Any prestige television series worth its salt will constantly challenge its viewers to consider the story being told beyond the story — in other words, what's going on underneath surface-level aspects, such as dialogue and plot. The all-time greats like "The Wire," "The Sopranos," and "Mad Men" all made time and space to explore the subtext going on within any given scene or exchange between characters, rewarding observant viewers who paid attention to the little details.

Creator Steven Knight and the rest of the "Peaky Blinders" team certainly aspire to have their now-completed series (you can read Joshua Meyer's review of the sixth and final season for /Film here) stand amongst the classics of the medium, partly by focusing so intensely on the psychology of damaged figures like Cillian Murphy's Tommy Shelby. As the leader of the Blinders with an insatiable thirst for more power and security, the series has seen him rise from a low-level gangster fixing local horse races to becoming a political powerhouse within the halls of Parliament itself. That ascension came as a result of the show's many unexpected twists and turns, no doubt, but the most rewarding aspect comes from tracking the visual storytelling that has accompanied this journey.

Take the gaudy mansion that Tommy moves into during season 3 and ultimately destroys in a cathartic blaze of glory by the finale of season 6, for example. According to Knight, this location was meant to reflect Shelby's own arc and internal conflict in some cleverly effective ways.

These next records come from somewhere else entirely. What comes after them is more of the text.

(** What has been written, as lines, and where the open segment starts in them. *)
Definition quiet (l : list Z) : Prop := read_line l = None.
Definition opened (s : stamping) (a b : list (list Z)) (w : Z) : Prop :=
  open_ s = Some (length (unlines a), w) /\ (forall e, end_ s = Some e -> e <= w) /\
  (exists l b', b = l :: b' /\ kind_of l = Part) /\ Forall quiet b.
Definition written (s : stamping) (ls : list (list Z)) : Prop :=
  Forall quiet (pending s) /\ out s = unlines ls /\ (open_ s = None \/ exists a b w, ls = a ++ b /\ opened s a b w).

Lemma kind_quiet l : kind_of l <> Skip -> quiet l.
Proof. intros Hk. apply quiet_line. destruct (has_prefix date_tag (TrimSpace l)) eqn:E; [| done]. destruct Hk. unfold kind_of. by rewrite E. Qed.

Lemma written_plain s s' wrote left ls :
  plain_step s s' wrote left -> Forall quiet wrote -> Forall quiet left -> written s ls -> written s' (ls ++ wrote).
Proof.
  intros [[_ He _ _] Ho Hp Hop] Hq Hq' (Hpe & Hout & Hw). split; [by rewrite Hp |]. split; [by rewrite Ho, Hout, unlines_app |].
  destruct Hop as [Heq | (Hn & _ & w & Heq & Hle & l & -> & Hl)].
  - destruct Hw as [Hw | (a & b & w & -> & Hat & Hle & (l & b' & -> & Hl) & Hb)]; [left; by rewrite Heq | right].
    exists a, ((l :: b') ++ wrote), w. split; [by rewrite app_assoc |]. split_and!; [by rewrite Heq | by rewrite He | | by apply Forall_app].
    exists l, (b' ++ wrote). by split.
  - right. exists (ls ++ pending s), [l], w. split; [by rewrite app_assoc |]. apply Forall_app in Hq as [_ Hq]. split_and!; [| by rewrite He | by exists l, [] | done].
    by rewrite Heq, Hout, <- unlines_app.
Qed.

'You never felt Tommy was at peace in that house'

Choose to set any story in the smog-choked world of early 1900s England and you're inevitably going to have to tackle uncomfortable issues of British aristocracy, the rise of fascism, and the lingering consequences of colonialism. "Peaky Blinders," to its credit, has addressed all this and more throughout the course of its six seasons, but perhaps never more effectively than through Tommy's tumultuous rise to power. In a 2017 interview with Den of Geek, Steven Knight addressed how he used one memorable and oft-used location — the Shelby estate — to communicate subtle ideas about the crime lord's mental state:

"What I wanted to do was reflect on the idea that those big stately homes, when they were first built by people in the fifteenth or sixteenth century, they were usually built by pretty much criminals who had done pretty bad things in order to get their knighthoods and their land from the king ... They're actually built on blood."

It's not a terribly huge leap to connect the dots between Britain's blood-soaked history and the horrific things Tommy did to claw his way to the top. According to Knight, the parallels were intentional.

"Tommy does exactly that. He's built his empire on violence and blood ... but just as with the existing aristocracy, that symmetry and order that you're talking about, which is absolutely right, in the house and the architecture, even then was never mirrored by any sort of balance and symmetry within aristocratic families, famous as they were. The chaos is... you never felt Tommy was at peace in that house."

"Peaky Blinders" has never once shied away from delving right into Tommy's troubled head and we can expect that to continue in the feature film spin-off.